■ WHAT TO PRODUCE
The required output consists solely of the lines from the top of the listing through the line containing "others [Push] and", transcribed exactly.

■ DATA PROVIDED
(* ===== verification/Priority.v ===== *)
(** * The priority buffer in front of Stage 1

    internal/pipeline/priority.go. [Drain] is one goroutine; any number of
    others [Push] and one may [Close]. The atomic actions are the ones of the Go
    memory model: a test of the [closed] flag, a send, a receive. [Push] is two
    steps, its test of [closed] and its [select]; [Drain] is a program counter
    over its try-receives. [allClosed] reads the flag and three lengths one
    after the other; only [Drain] removes events, so when all reads succeed they
    all held at the first, and one step is exact. *)

From S2P Require Import Prelude GoString PipelineTypes.

Module Priority.

(** [type Priority int]: any integer, of which three are named. *)
Definition PriorityHigh : Z := 0.
Definition PriorityNormal : Z := 1.
Definition PriorityLow : Z := 2.

Record DefaultPriorityClassifier := {
  Overrides : gmap string Z;
  SteadyKindIsHigh : bool
}.

Definition Classify (d : DefaultPriorityClassifier) (evt : IngestEvent) : Z :=
  match Overrides d !! ev_SourceID evt with
  | Some p => p
  | None =>
      if str_eqb (ev_Kind evt) EventReindex || str_eqb (ev_Kind evt) EventDocumentDeleted
         || str_eqb (ev_Kind evt) EventPurge
      then PriorityHigh
      else if str_eqb (ev_Kind evt) EventDocumentChanged
      then if SteadyKindIsHigh d then PriorityHigh else PriorityNormal
      else PriorityNormal
  end.

Record PriorityBufferConfig := {
  HighCapacity : Z;
  NormalCapacity : Z;
  LowCapacity : Z;
  NormalAfter : Z;
  LowAfter : Z
}.

Definition or_default (z d : Z) : Z := if (z <=? 0)%Z then d else z.

(** The normalisation of the configuration by [NewPriorityBuffer]. *)
Definition with_defaults (c : PriorityBufferConfig) : PriorityBufferConfig :=
  {| HighCapacity := or_default (HighCapacity c) 256;
     NormalCapacity := or_default (NormalCapacity c) 256;
     LowCapacity := or_default (LowCapacity c) 256;
     NormalAfter := or_default (NormalAfter c) 4;
     LowAfter := or_default (LowAfter c) 8 |}.

(** The three channels. *)
Inductive Bucket := High | Normal | Low.

#[export] Instance Bucket_eq : EqDecision Bucket.
Proof. solve_decision. Defined.

Definition bucket (prio : Z) : Bucket :=
  if (prio =? PriorityHigh)%Z then High
  else if (prio =? PriorityLow)%Z then Low
  else Normal.

Definition capacity (c : PriorityBufferConfig) (b : Bucket) : Z :=
  match b with High => HighCapacity c | Normal => NormalCapacity c | Low => LowCapacity c end.

(** Where [Drain] is: before the loop body with its forced low pick, the forced
    normal pick, the three picks in priority order, the closed test, the
    blocking [select], or returned. *)
Inductive location :=
| AtTop | AtForcedNormal | AtHigh | AtNormal | AtLow | AtClosed | AtSelect | Returned.

#[export] Instance location_eq : EqDecision location.
Proof. solve_decision. Defined.

Record State := {
  queue : Bucket → list IngestEvent;
  closed : bool;
  ctx_done : bool;
  pushing : list (Bucket * IngestEvent);
  pc : location;
  consecHigh : Z;
  consecNonLow : Z;
  stats : Bucket → Z;
  sunk : list (Bucket * IngestEvent);
  accepted : list (Bucket * IngestEvent)
}.

Definition NewPriorityBuffer : State :=
  {| queue := λ _, []; closed := false; ctx_done := false; pushing := []; pc := AtTop;
     consecHigh := 0; consecNonLow := 0; stats := λ _, 0%Z; sunk := []; accepted := [] |}.

Definition upd {A} (f : Bucket → A) (b : Bucket) (x : A) : Bucket → A :=
  λ b', if decide (b' = b) then x else f b'.

Definition goto (l : location) (s : State) : State :=
  {| queue := queue s; closed := closed s; ctx_done := ctx_done s; pushing := pushing s;
     pc := l; consecHigh := consecHigh s; consecNonLow := consecNonLow s; stats := stats s;
     sunk := sunk s; accepted := accepted s |}.

(** The anti-starvation counters after a pick. *)
Definition count_high (b : Bucket) (n : Z) : Z := match b with High => n + 1 | _ => 0 end.
Definition count_non_low (b : Bucket) (n : Z) : Z := match b with Low => 0 | _ => n + 1 end.

(** A pick, a successful receive from [b], with what [Drain] does before it looks at a
    bucket again: the statistics, the hand-over to the sink, the counters. Nobody
    else reads the counters, so the pick is the step that others can see, and [sunk]
    records the picks in order. [None] when the bucket is empty. *)
Definition deliver (b : Bucket) (s : State) : option State :=
  match queue s b with
  | [] => None
  | e :: es => Some
      {| queue := upd (queue s) b es; closed := closed s; ctx_done := ctx_done s;
         pushing := pushing s; pc := AtTop;
         consecHigh := count_high b (consecHigh s);
         consecNonLow := count_non_low b (consecNonLow s);
         stats := upd (stats s) b (stats s b + 1)%Z;
         sunk := sunk s ++ [(b, e)]; accepted := accepted s |}
  end.

Definition try (b : Bucket) (next : location) (s : State) : State :=
  default (goto next s) (deliver b s).

Definition allClosed (s : State) : bool :=
  closed s && forallb (λ b, match queue s b with [] => true | _ => false end) [High; Normal; Low].

(** One step of [Drain] where it does not block. *)
Definition drain_step (c : PriorityBufferConfig) (s : State) : State :=
  match pc s with
  | AtTop =>
      if ctx_done s then goto Returned s
      else if (LowAfter c <=? consecNonLow s)%Z then try Low AtForcedNormal s
      else goto AtForcedNormal s
  | AtForcedNormal =>
      if (NormalAfter c <=? consecHigh s)%Z then try Normal AtHigh s else goto AtHigh s
  | AtHigh => try High AtNormal s
  | AtNormal => try Normal AtLow s
  | AtLow => try Low AtClosed s
  | AtClosed => if allClosed s then goto Returned s else goto AtSelect s
  | AtSelect | Returned => s
  end.

Definition set_pushing (l : list (Bucket * IngestEvent)) (s : State) : State :=
  {| queue := queue s; closed := closed s; ctx_done := ctx_done s; pushing := l;
     pc := pc s; consecHigh := consecHigh s; consecNonLow := consecNonLow s;
     stats := stats s; sunk := sunk s; accepted := accepted s |}.

(** A send that went through. *)
Definition land (b : Bucket) (e : IngestEvent) (s : State) : State :=
  {| queue := upd (queue s) b (queue s b ++ [e]); closed := closed s; ctx_done := ctx_done s;
     pushing := pushing s; pc := pc s; consecHigh := consecHigh s;
     consecNonLow := consecNonLow s; stats := stats s; sunk := sunk s;
     accepted := accepted s ++ [(b, e)] |}.

Definition Close (s : State) : State :=
  {| queue := queue s; closed := true; ctx_done := ctx_done s; pushing := pushing s;
     pc := pc s; consecHigh := consecHigh s; consecNonLow := consecNonLow s;
     stats := stats s; sunk := sunk s; accepted := accepted s |}.

Definition cancel (s : State) : State :=
  {| queue := queue s; closed := closed s; ctx_done := true; pushing := pushing s;
     pc := pc s; consecHigh := consecHigh s; consecNonLow := consecNonLow s;
     stats := stats s; sunk := sunk s; accepted := accepted s |}.

(** The steps of [Drain], its blocking [select] included. *)
Inductive drain (c : PriorityBufferConfig) (s : State) : State → Prop :=
| drain_go : pc s ≠ AtSelect → pc s ≠ Returned → drain c s (drain_step c s)
| drain_recv b s' : pc s = AtSelect → deliver b s = Some s' → drain c s s'
| drain_woken : pc s = AtSelect → closed s = true → drain c s (goto AtTop s)
| drain_cancelled : pc s = AtSelect → ctx_done s = true → drain c s (goto Returned s).

(** The steps of everybody. A [Push] that passed the test of [closed] may send,
    or give up because the buffer closed or its own context ended. *)
Inductive step (c : PriorityBufferConfig) (s : State) : State → Prop :=
| step_drain s' : drain c s s' → step c s s'
| step_push prio e : closed s = false →
    step c s (set_pushing ((bucket prio, e) :: pushing s) s)
| step_send l1 b e l2 : pushing s = l1 ++ (b, e) :: l2 →
    (Z.of_nat (length (queue s b)) < capacity c b)%Z →
    step c s (land b e (set_pushing (l1 ++ l2) s))
| step_give_up l1 b e l2 : pushing s = l1 ++ (b, e) :: l2 →
    step c s (set_pushing (l1 ++ l2) s)
| step_close : step c s (Close s)
| step_cancel : step c s (cancel s).
(* ===== verification/StoreStage.v ===== *)
(** * Stage 4: storing a document

    internal/pipeline/store.go over the stores of [ChunkStores] and the deduplicator
    of [Dedup]. A successful store or delete is proved to keep metadata and vectors
    in lock step, to replace what a document had, and to touch no other document;
    examples at the end show what a failure between the two stores leaves behind. *)

From Stdlib Require Import Ascii.
From S2P Require Import Prelude GoFloat GoString StageBreaker Retry CallRetry Effects ChunkStores PipelineTypes Dedup.

Module StoreStage.

Import ChunkStores.

Record StoreConfig := {
  Connector : string;
  Deduplicator : option Dedup.DedupConfig;
  DryRun : bool
}.

Definition NewStorer (has_vector has_metadata : bool) (cfg : StoreConfig) : result StoreConfig error :=
  if negb has_vector then Err {| text := "store: nil VectorStore"; chain := [] |}
  else if negb has_metadata then Err {| text := "store: nil MetadataStore"; chain := [] |}
  else Ok cfg.

Definition uriFromMetadata (md : gmap string string) : string :=
  let get k := default EmptyString (md !! k) in
  if negb (str_empty (get "uri")) then get "uri"
  else if negb (str_empty (get "url")) then get "url"
  else get "path".

Definition composite (tenantID documentID blockID : string) : string :=
  str_app tenantID (str_app ":" (str_app documentID (str_app ":" blockID))).

Section Store.
Context `{Outside} (prefix : string).
(** [uuid.NewSHA1] over the fixed namespace. *)
Context (uuid : string → string).
Context (cfg : StoreConfig).

Definition chunkID (tenantID documentID blockID : string) : string :=
  uuid (composite tenantID documentID blockID).

Definition chunk_of (doc : Document) (modelID : string) (b : Block) : Chunk :=
  {| ck_ID := chunkID (doc_TenantID doc) (doc_DocumentID doc) (BlockID b);
     ck_TenantID := doc_TenantID doc; ck_SourceID := doc_SourceID doc;
     ck_DocumentID := doc_DocumentID doc; ck_NamespaceID := doc_NamespaceID doc;
     ck_BlockID := BlockID b; ck_ContentHash := doc_ContentHash doc; ck_Title := doc_Title doc;
     ck_URI := uriFromMetadata (doc_Metadata doc); ck_Connector := Connector cfg;
     ck_PrivacyLabel := doc_PrivacyLabel doc; ck_Text := blk_Text b; ck_Model := modelID;
     ck_CreatedAt := 0; ck_UpdatedAt := 0 |}.

Definition payload_of (doc : Document) (b : Block) : gmap string string :=
  list_to_map
    [("document_id", doc_DocumentID doc); ("source_id", doc_SourceID doc);
     ("namespace_id", doc_NamespaceID doc); ("block_id", BlockID b); ("title", doc_Title doc);
     ("uri", uriFromMetadata (doc_Metadata doc)); ("connector", Connector cfg);
     ("privacy_label", doc_PrivacyLabel doc); ("text", blk_Text b);
     ("content_hash", doc_ContentHash doc)].

Definition point_of (doc : Document) (be : Block * list float) : QdrantPoint :=
  {| pt_ID := chunkID (doc_TenantID doc) (doc_DocumentID doc) (BlockID be.1);
     pt_Vector := be.2; pt_Payload := payload_of doc be.1 |}.

Definition chunks_of (doc : Document) (modelID : string) (blocks : list Block) : list Chunk :=
  chunk_of doc modelID <$> blocks.
Definition points_for (doc : Document) (blocks : list Block) (embeddings : list (list float))
    : list QdrantPoint := point_of doc <$> zip blocks embeddings.

Definition in_store (op : string) {A} (m : Eff Stores error A) : Eff Stores error A :=
  emap_err (λ e, wrap_error (str_app "store: " op) (Some e)) m.

(** Metadata first, then the vectors of the rows that went. *)
Definition drop_document (tenantID documentID meta_op vec_op : string) : Eff Stores error unit :=
  let@ ids := in_store meta_op (DeleteByDocument tenantID documentID) in
  match ids with
  | [] => eret tt
  | _ => in_store vec_op (Delete prefix tenantID ids)
  end.

(** The writes of [Store] for blocks that passed deduplication. *)
Definition write_document (doc : Document) (blocks : list Block) (embeddings : list (list float))
    (modelID : string) : Eff Stores error unit :=
  let t := doc_TenantID doc in
  let@ _ := in_store "ensure collection: " (EnsureCollection prefix t) in
  let@ prevHash := in_store "latest hash: " (LatestHashForDocument t (doc_DocumentID doc)) in
  let@ _ :=
    (if negb (str_empty prevHash) && negb (str_eqb prevHash (doc_ContentHash doc))
     then drop_document t (doc_DocumentID doc) "delete previous: " "vector delete previous: "
     else eret tt) in
  let@ _ := in_store "upsert metadata: " (UpsertChunks t (chunks_of doc modelID blocks)) in
  in_store "upsert vectors: " (Upsert prefix t (points_for doc blocks embeddings)).

Definition dedup_enabled : bool :=
  match Deduplicator cfg with Some d => Dedup.Enabled d | None => false end.

(** The blocks and embeddings [Store] goes on with. *)
Definition deduplicated (doc : Document) (blocks : list Block) (embeddings : list (list float))
    : result (list Block * list (list float)) error :=
  if dedup_enabled then
    match (Dedup.Apply (Deduplicator cfg) (Some doc) blocks embeddings).1 with
    | Ok r => Ok (Dedup.Blocks r, Dedup.Embeddings r)
    | Err e => Err {| text := str_app "store: dedup: " e; chain := [] |}
    end
  else Ok (blocks, embeddings).

Definition count_mismatch (n m : nat) : error :=
  {| text := str_app "store: block / embedding count mismatch: "
               (str_app (str_of_nat n) (str_app " vs " (str_of_nat m))); chain := [] |}.
(* ===== verification/Consumer.v ===== *)
(** * When an offset is marked

    internal/pipeline/consumer.go: the generations [Run] goes through, [Setup],
    [ConsumeClaim] of every partition, the pending table [register], [complete] and
    [markDone] maintain, and the coordinator's success and dead-letter callbacks, as
    actions that interleave freely. A claim that gives up waiting leaves its event
    in the coordinator, and the next generation delivers the message again. A message is
    identified by its partition and its place there; the consumer is the only member
    of its group, and the broker starts a claim anywhere up to the last offset
    marked. The theorem is that an offset is marked only after the event of that very
    message ended, provided events with the same pending key arrive on one partition
    and no event with that key was left over from an earlier generation; examples
    show what happens without the two provisos and when the dead-letter topic
    refuses a message. *)

From S2P Require Import Prelude GoString PipelineTypes.

Module Consumer.

(** ** Configuration *)

Record ConsumerConfig := {
  Topics : list string;
  DLQTopic : string;
  MaxInFlightPerPartition : Z;
  CommitTimeout : Z
}.
Definition defaults (c : ConsumerConfig) : ConsumerConfig :=
  {| Topics := match Topics c with [] => ["ingest"; "reindex"; "purge"] | ts => ts end;
     DLQTopic := if str_empty (DLQTopic c) then "ingest.dlq" else DLQTopic c;
     MaxInFlightPerPartition := if (MaxInFlightPerPartition c =? 0)%Z then 1 else MaxInFlightPerPartition c;
     CommitTimeout := if (CommitTimeout c =? 0)%Z then (30 * second)%Z else CommitTimeout c |}.

Record ConsumerTuning := { SessionTimeout : Z; MaxPollInterval : Z; RebalanceStrategy : string }.
Definition tuning_defaults (t : ConsumerTuning) : ConsumerTuning :=
  {| SessionTimeout := if (SessionTimeout t =? 0)%Z then (30 * second)%Z else SessionTimeout t;
     MaxPollInterval := if (MaxPollInterval t =? 0)%Z then (5 * minute)%Z else MaxPollInterval t;
     RebalanceStrategy := if str_empty (RebalanceStrategy t) then "sticky" else RebalanceStrategy t |}.

Inductive strategy := Range | RoundRobin | Sticky.
Definition strategy_of (t : ConsumerTuning) : strategy :=
  if str_eqb (RebalanceStrategy (tuning_defaults t)) "range" then Range
  else if str_eqb (RebalanceStrategy (tuning_defaults t)) "roundrobin" then RoundRobin
  else Sticky.

Definition NewConsumer (has_group has_coordinator has_dlq : bool) (groupID : string)
    (c : ConsumerConfig) : result ConsumerConfig string :=
  if negb has_group then Err "consumer: nil ConsumerGroup"
  else if negb has_coordinator then Err "consumer: nil Coordinator"
  else if negb has_dlq then Err "consumer: nil DLQProducer"
  else if str_empty groupID then Err "consumer: GroupID required"
  else Ok (defaults c).

(** [IdempotencyKey] of types.go. *)
Definition IdempotencyKey (tenantID documentID contentHash : string) : string :=
  str_app tenantID (str_app "|" (str_app documentID (str_app "|" contentHash))).
Definition pendingKey (evt : IngestEvent) : string :=
  IdempotencyKey (ev_TenantID evt) (str_app (ev_SourceID evt) (str_app ":" (ev_DocumentID evt))) EmptyString.

(** The lag reported after a commit. *)
Definition lag (highWaterMark offset : Z) : Z := Z.max 0 (highWaterMark - offset - 1).

(** ** Partitions and the coordinator *)

Section Protocol.
Context {msg : Type} (decode : msg → result IngestEvent string).
(** What the broker holds for each partition, from the group's first offset on. *)
Context (logs : gmap string (list msg)).

(** A claim: [before] is what precedes the offset it started at, [marked] what it
    marked since, [waiting] the message it waits on, its event and whether the completion
    channel was signalled, [pending] the keys of [partitionState]. *)
Record part := {
  before : list msg;
  marked : list msg;
  waiting : option (msg * IngestEvent * bool);
  remaining : list msg;
  pending : gset string;
  stopped : bool
}.

Inductive how := Succeeded | DeadLettered (err : string).

(** An event in the coordinator, and the claim and generation that submitted it. *)
Record flight := { fl_gen : nat; fl_part : string; fl_msg : msg; fl_evt : IngestEvent }.

(** [marks] counts the messages marked on each partition over all generations;
    [stale] collects the pending keys that were in flight when a generation began. *)
Record State := {
  gen : nat;
  parts : gmap string part;
  inflight : list flight;
  ended : list (flight * how);
  dlq : list (option IngestEvent * string);
  marks : gmap string nat;
  stale : gset string
}.

Inductive action :=
| Generation (from : gmap string nat)
| Receive (p : string) (submit_ok dlq_ok : bool)
| Finish (i : nat) (h : how) (dlq_ok : bool)
| Commit (p : string)
| Stop (p : string).

Definition mark_of (s : State) (p : string) : nat := default 0 (marks s !! p).

(** The claim of a partition from an offset on. *)
Definition claim_at (p : string) (k : nat) : option part :=
  l ← logs !! p;
  Some {| before := take k l; marked := []; waiting := None; remaining := drop k l;
          pending := ∅; stopped := false |}.

(** The next turn of [Run]: every claim has returned; [Setup] drops the pending
    tables; the broker assigns partitions, each from an offset not above its mark. *)
Definition generation (from : gmap string nat) (s : State) : option State :=
  if decide (map_Forall (λ _ q, stopped q = true) (parts s) ∧
             map_Forall (λ p k, k ≤ mark_of s p) from)
  then Some {| gen := S (gen s); parts := map_imap claim_at from; inflight := inflight s;
               ended := ended s; dlq := dlq s; marks := marks s;
               stale := stale s ∪ list_to_set ((λ x, pendingKey (fl_evt x)) <$> inflight s) |}
  else None.
(** The table and the messages on Kafka topics, oldest first. *)
Record World := { rows : gmap string DLQMessage; sent : list message }.
Definition set_table (f : gmap string DLQMessage → gmap string DLQMessage) (w : World) : World :=
  {| rows := f (rows w); sent := sent w |}.

Abbreviation M := (Eff World dlq_error) (only parsing).

Record DLQListFilter := {
  f_TenantID : string;
  f_OriginalTopic : string;
  f_IncludeReplayed : bool;
  f_SourceID : string;
  f_MinCreatedAt : Time;
  f_MaxCreatedAt : Time;
  f_Category : string;
  f_PageSize : Z;
  f_PageToken : string
}.

Definition DefaultDLQPageSize : Z := 50.
Definition MaxDLQPageSize : Z := 200.
Definition EffectiveDLQPageSize (requested : Z) : Z :=
  if (requested <=? 0)%Z then DefaultDLQPageSize
  else if (MaxDLQPageSize <? requested)%Z then MaxDLQPageSize
  else requested.

Section Store.
Context `{Outside}.

(** The id is the primary key: a second row under it is an error of the database. *)
Definition Insert (msg : DLQMessage) : M unit :=
  if str_empty (TenantID msg) then ethrow (DLQError "dlq store: missing tenant_id")
  else
    let@ fresh := ecall (DLQError "insert")
                    (λ s, match rows s !! ID msg with
                          | None => (true, set_table (insert (ID msg) msg) s)
                          | Some _ => (false, s)
                          end) in
    if fresh then eret tt else ethrow (DLQError "duplicate key").

(** An optional equality of the filter. *)
Definition opt_eq (want have : string) : bool := str_empty want || str_eqb have want.

Definition is_unreplayed (m : DLQMessage) : bool :=
  match ReplayedAt m with None => true | Some _ => false end.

■ TASK RESPONSE
(* ===== verification/Priority.v ===== *)
(** * The priority buffer in front of Stage 1

    internal/pipeline/priority.go. [Drain] is one goroutine; any number of
    others [Push] and one may [Close]. The atomic actions are the ones of the Go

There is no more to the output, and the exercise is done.